Goal of the exercise: Once the line with "Proof. unfold could_be." is found in the entries below, repeat it and each following line exactly, up to and including the line with "destruct (hidden_bucket_tile g". Add no other lines.
(Data listing begins)
(** Two rules that [Validate] cannot tell apart on the parameters
    [params]: they name the same parameter and, when its value is
    empty, carry the same [required] spec; when it is not, they are the
    same rule. *)
Definition same_for (isEmpty : value -> bool) (params : Obj.obj value)
    (a a' : accept) : Prop :=
  arg a = arg a'
  /\ if isEmpty (param params (arg a))
     then Obj.get (Obj.extend (validates a)) "required"
          = Obj.get (Obj.extend (validates a')) "required"
     else a = a'.

End Validation.

(** ** A concrete registry

    The fixture of the repository's test suite ([generateExecuteHooks]):
    a collection [test] with one method, two before hooks, two after
    hooks of which the second reports an error, and one afterError hook
    that reports an error as well.  Its patterns are literal, so the
    matcher is string equality. *)

Module Fixture.

Import Poplar.

(** [minimatch] on patterns without wildcard characters *)
Definition literal_match (candidate pattern : string) : bool :=
  candidate =? pattern.

Definition calls_next (n : string) : hook :=
  mkHook n (fun _ c => (c, Continue VUndefined)).

Definition calls_next_with (n : string) (e : value) : hook :=
  mkHook n (fun _ c => (c, Continue e)).

Definition returns (n : string) (v : value) : hook :=
  mkHook n (fun _ c => (c, Return v)).
Lemma naked_single_advances (b : Board) :
  all_ok b → advances b (naked_single b).1 (naked_single b).2.
Proof.
  intros Hok. unfold naked_single.
  destruct (advances_foldl
    (λ '(b, changed) g,
       let '(b', ch) := naked_single_constrain g b in (b', ch || changed))
    (λ _ _, True)) with (xs := groups) (st := b) (c := false)
    as (st' & ch & E & Ha); [|done|done|].
  - intros g gs st0 c Hok0 _.
    pose proof (naked_single_constrain_advances g st0 Hok0) as Ha.
    destruct (naked_single_constrain g st0) as [b' ch]. eauto.
  - rewrite E. simpl. by rewrite orb_false_r.
Qed.

(** *** Hidden single *)

Lemma leftovers_foldl (ts : list Tile) (L : pyset) v :
  v ∈ foldl (λ leftovers tile, leftovers ∖ set_of_str (value tile)) L ts
  ↔ v ∈ L ∧ ∀ t, t ∈ ts → v ∉ set_of_str (value t).
Proof.
  revert L. induction ts as [|t ts IH]; intros L.
  - split; [intros H; split; [done|] | by intros [H _]].
    intros t Ht. by apply elem_of_nil in Ht.
  - change (foldl _ L (t :: ts))
      with (foldl (λ leftovers tile, leftovers ∖ set_of_str (value tile))
                  (L ∖ set_of_str (value t)) ts).
    rewrite IH, elem_of_difference. split.
    + intros [[HL Ht] Hts]. split; [done|].
      intros t' [->|Ht']%elem_of_cons; auto.
    + intros [HL Hts]. split; [split; [done|] |].
      * apply Hts. left.
      * intros t' Ht'. apply Hts. by right.
Qed.

Lemma elem_of_leftovers g st v :
  v ∈ leftovers_of g st
  ↔ v ∈ digits ∧ ∀ t, t ∈ members g st → v ∉ set_of_str (value t).
Proof. unfold leftovers_of. apply leftovers_foldl. Qed.

Lemma leftovers_unassigned g st v (i : nat) :
  v ∈ leftovers_of g st → i ∈ tiles g → value (tile_of st i) ≠ v.
Proof.
  intros [Hd Hts]%elem_of_leftovers Hi He.
  apply (Hts (tile_of st i)); [apply members_elem; eauto|].
  rewrite He, set_of_str_digit by done. by apply elem_of_singleton.
Qed.

Lemma could_be_true t v : could_be t v = true ↔ v ∈ candidates t.
Proof. unfold could_be. apply bool_decide_eq_true. Qed.

Lemma tile_weight_assigned t :
  value t ≠ UNKNOWN → tile_weight t = size (candidates t) + 0.
Proof. intros H. unfold tile_weight. by rewrite bool_decide_eq_false_2. Qed.

(** The tile that hidden single assigns: it lies on the board, it was
    UNKNOWN, and the digit was one of its candidates. *)
Lemma hidden_bucket_tile g (st : Board) v (i : nat) :
  all_ok st → (∀ j, j ∈ tiles g → value (tile_of st j) ≠ v) →
  i ∈ filter (λ i, could_be (tile_of st i) v = true) (tiles g) →
  i ∈ tiles g ∧ i < length st ∧ value (tile_of st i) = UNKNOWN
  ∧ v ∈ candidates (tile_of st i) ∧ v ∈ digits.
Proof.
  intros Hok Hfree [Hc%could_be_true Hi]%list_elem_of_filter.
  pose proof (tile_of_ok st i Hok) as [Hsub Hval]%tile_ok_spec.
  split; [done|]. split; [|split; [|split; [done|by apply Hsub]]].
  - destruct (decide (i < length st)) as [|Hge]; [done|]. exfalso.
    rewrite tile_of_ge in Hc by lia. by apply not_elem_of_empty in Hc.
  - destruct (decide (value (tile_of st i) = UNKNOWN)) as [|Hne]; [done|].
    exfalso. rewrite (Hval Hne) in Hc. apply elem_of_singleton in Hc.
    by apply (Hfree i).
Qed.

Lemma hidden_single_step_advances g (st : Board) c v :
  all_ok st → (∀ j, j ∈ tiles g → value (tile_of st j) ≠ v) →
  ∃ st' ch, hidden_single_step g (st, c) v = (st', ch || c)
    ∧ advances st st' ch
    ∧ ∀ v', v' ≠ v → (∀ j, j ∈ tiles g → value (tile_of st j) ≠ v') →
        ∀ j, j ∈ tiles g → value (tile_of st' j) ≠ v'.
Proof.
  intros Hok Hfree. unfold hidden_single_step.
  destruct (filter _ (tiles g)) as [|i [|j l]] eqn:Eb;
    try (exists st, false; split; [done|]; split; [by apply advances_refl|];
         by auto).
  assert (Hin : i ∈ filter (λ i, could_be (tile_of st i) v = true) (tiles g))
    by (rewrite Eb; left).
  destruct (hidden_bucket_tile g st v i Hok Hfree Hin)
    as (Hig & Hi & Hu & Hc & Hd).
  eexists _, true. split; [done|]. split.
  - apply advances_insert; try done.
    + split; simpl; [by apply singleton_subseteq_l | done].
    + apply tile_ok_spec; simpl. split; [by apply singleton_subseteq_l|done].
    + rewrite (tile_weight_unknown _ Hu), tile_weight_assigned.
      2:{ unfold set_value; cbn [value].
          intros He. apply UNKNOWN_not_digit. by rewrite <- He. }
      unfold set_value; cbn [candidates]. rewrite size_singleton.
      assert (size (candidates (tile_of st i)) ≠ 0); [|lia].
      intros Hz%size_empty_inv%leibniz_equiv. rewrite Hz in Hc.
      by apply not_elem_of_empty in Hc.
  - intros v' Hv' Hfree' j Hj.
    destruct (decide (i = j)) as [<-|Hij].
    + rewrite tile_of_insert_eq by done. simpl. auto.
    + rewrite tile_of_insert_ne by done. auto.
Qed.

Lemma hidden_single_loop_advances g vs (st : Board) c :
  all_ok st → NoDup vs →
  (∀ v, v ∈ vs → ∀ j, j ∈ tiles g → value (tile_of st j) ≠ v) →
  ∃ st' ch, foldl (hidden_single_step g) (st, c) vs = (st', ch || c)
            ∧ advances st st' ch.
Proof.
  intros Hok Hnd Hfree.
  apply (advances_foldl (hidden_single_step g)
    (λ vs st, NoDup vs
       ∧ ∀ v, v ∈ vs → ∀ j, j ∈ tiles g → value (tile_of st j) ≠ v));
    [|done|done].
  clear. intros v vs st c Hok [Hnd Hfree].
  apply NoDup_cons in Hnd as [Hv Hnd].
  destruct (hidden_single_step_advances g st c v Hok) as (st' & ch & E & Ha & Hk).
  { apply Hfree. left. }
  exists st', ch. split; [done|]. split; [done|]. split; [done|].
  intros v' Hv' j Hj. apply Hk; [|by (intros; apply Hfree; [right|]) | done].
  intros ->. done.
Qed.

Section hidden_single_proofs.

Variable enum : pyset → list string.
Hypothesis enum_good : enum_ok enum.

Lemma hidden_single_constrain_advances g (st : Board) :
  all_ok st →
  advances st (hidden_single_constrain enum g st).1
              (hidden_single_constrain enum g st).2.
Proof.
  intros Hok. unfold hidden_single_constrain.
  destruct (enum_good (leftovers_of g st)) as [Hnd Hin].
  destruct (hidden_single_loop_advances g (enum (leftovers_of g st)) st false)
    as (st' & ch & E & Ha); [done|done| |].
  - intros v Hv%Hin j Hj. by eapply leftovers_unassigned.
  - rewrite E. simpl. by rewrite orb_false_r.
Qed.

Lemma hidden_single_advances (b : Board) :
  all_ok b → advances b (hidden_single enum b).1 (hidden_single enum b).2.
Proof.
  intros Hok. unfold hidden_single.
  destruct (advances_foldl
    (λ '(b, changed) g,
       let '(b', ch) := hidden_single_constrain enum g b in
       (b', ch || changed))
    (λ _ _, True)) with (xs := groups) (st := b) (c := false)
    as (st' & ch & E & Ha); [|done|done|].
  - intros g gs st0 c Hok0 _.
    pose proof (hidden_single_constrain_advances g st0 Hok0) as Ha.
    destruct (hidden_single_constrain enum g st0) as [b' ch]. eauto.
  - rewrite E. simpl. by rewrite orb_false_r.
Qed.

End hidden_single_proofs.

(** ** [propagate] *)

Lemma board_ok_spec (b : Board) :
  board_ok b = true ↔ length b = 81 ∧ all_ok b.
Proof.
  unfold board_ok. rewrite andb_true_iff, bool_decide_eq_true.
  rewrite forallb_forall, Forall_forall.
  split; intros [H1 H2]; (split; [done|]); intros t Ht; apply H2;
    by apply list_elem_of_In.
Qed.

Lemma advances_weight (b b' : Board) c :
  advances b b' c →
  board_weight b' ≤ board_weight b
  ∧ (board_weight b' = board_weight b → b' = b ∧ c = false).
Proof.
  intros (_ & _ & Hw). destruct c.
  - split; [lia|]. intros He. lia.
  - subst b'. auto.
Qed.

Lemma size_digits : size digits = 9.
Proof. reflexivity. Qed.

Lemma tile_weight_bound t : tile_ok t = true → tile_weight t ≤ 10.
Proof.
  intros [Hc _]%tile_ok_spec. apply subseteq_size in Hc.
  rewrite size_digits in Hc. unfold tile_weight. case_bool_decide; lia.
Qed.

Lemma board_weight_bound (b : Board) :
  all_ok b → board_weight b ≤ 10 * length b.
Proof.
  induction 1 as [|t b Ht Hb IH]; [done|].
  apply tile_weight_bound in Ht.
  change (tile_weight t + board_weight b ≤ 10 * S (length b)). lia.
Qed.

Section propagate_proofs.

Variable enum : pyset → list string.
Hypothesis enum_good : enum_ok enum.

Lemma propagate_round_advances (b : Board) :
  all_ok b →
  ∃ c, advances b (propagate_round enum b).1 c
       ∧ ((propagate_round enum b).2 = true → c = true).
Proof.
  intros Hok. unfold propagate_round.
  pose proof (naked_single_advances b Hok) as H1.
  destruct (naked_single b) as [b1 c1]. simpl in H1.
  destruct (is_solved b1 || negb (is_consistent b1)).
  { exists c1. split; [done|]. simpl. done. }
  pose proof (hidden_single_advances enum enum_good b1 (proj1 (proj2 H1))) as H2.
  destruct (hidden_single enum b1) as [b2 c2]. simpl in H2.
  exists (c2 || c1). split.
  - destruct (is_solved b2 || negb (is_consistent b2)); simpl;
      by eapply advances_trans.
  - destruct (is_solved b2 || negb (is_consistent b2)); simpl; done.
Qed.

Lemma propagate_round_progress (b : Board) :
  all_ok b →
  Forall2 narrows b (propagate_round enum b).1
  ∧ all_ok (propagate_round enum b).1
  ∧ board_weight (propagate_round enum b).1 ≤ board_weight b
  ∧ ((propagate_round enum b).2 = true →
       board_weight (propagate_round enum b).1 < board_weight b)
  ∧ (board_weight (propagate_round enum b).1 = board_weight b →
       (propagate_round enum b).1 = b ∧ (propagate_round enum b).2 = false).
Proof.
  intros Hok. destruct (propagate_round_advances b Hok) as (c & Ha & Hc).
  pose proof (advances_weight _ _ _ Ha) as [Hle Heq].
  destruct Ha as (Hn & Hok' & Hw).
  split; [done|]. split; [done|]. split; [done|]. split.
  - intros Hr. rewrite (Hc Hr) in Hw. done.
  - intros He. destruct (Heq He) as [Hb ->]. split; [done|].
    destruct (propagate_round enum b).2; [|done]. by specialize (Hc eq_refl).
Qed.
(Data listing ends)
Completed task:
Proof. unfold could_be. apply bool_decide_eq_true. Qed.

Lemma tile_weight_assigned t :
  value t ≠ UNKNOWN → tile_weight t = size (candidates t) + 0.
Proof. intros H. unfold tile_weight. by rewrite bool_decide_eq_false_2. Qed.

(** The tile that hidden single assigns: it lies on the board, it was
    UNKNOWN, and the digit was one of its candidates. *)
Lemma hidden_bucket_tile g (st : Board) v (i : nat) :
  all_ok st → (∀ j, j ∈ tiles g → value (tile_of st j) ≠ v) →
  i ∈ filter (λ i, could_be (tile_of st i) v = true) (tiles g) →
  i ∈ tiles g ∧ i < length st ∧ value (tile_of st i) = UNKNOWN
  ∧ v ∈ candidates (tile_of st i) ∧ v ∈ digits.
Proof.
  intros Hok Hfree [Hc%could_be_true Hi]%list_elem_of_filter.
  pose proof (tile_of_ok st i Hok) as [Hsub Hval]%tile_ok_spec.
  split; [done|]. split; [|split; [|split; [done|by apply Hsub]]].
  - destruct (decide (i < length st)) as [|Hge]; [done|]. exfalso.
    rewrite tile_of_ge in Hc by lia. by apply not_elem_of_empty in Hc.
  - destruct (decide (value (tile_of st i) = UNKNOWN)) as [|Hne]; [done|].
    exfalso. rewrite (Hval Hne) in Hc. apply elem_of_singleton in Hc.
    by apply (Hfree i).
Qed.

Lemma hidden_single_step_advances g (st : Board) c v :
  all_ok st → (∀ j, j ∈ tiles g → value (tile_of st j) ≠ v) →
  ∃ st' ch, hidden_single_step g (st, c) v = (st', ch || c)
    ∧ advances st st' ch
    ∧ ∀ v', v' ≠ v → (∀ j, j ∈ tiles g → value (tile_of st j) ≠ v') →
        ∀ j, j ∈ tiles g → value (tile_of st' j) ≠ v'.
Proof.
  intros Hok Hfree. unfold hidden_single_step.
  destruct (filter _ (tiles g)) as [|i [|j l]] eqn:Eb;
    try (exists st, false; split; [done|]; split; [by apply advances_refl|];
         by auto).
  assert (Hin : i ∈ filter (λ i, could_be (tile_of st i) v = true) (tiles g))
    by (rewrite Eb; left).
  destruct (hidden_bucket_tile g st v i Hok Hfree Hin)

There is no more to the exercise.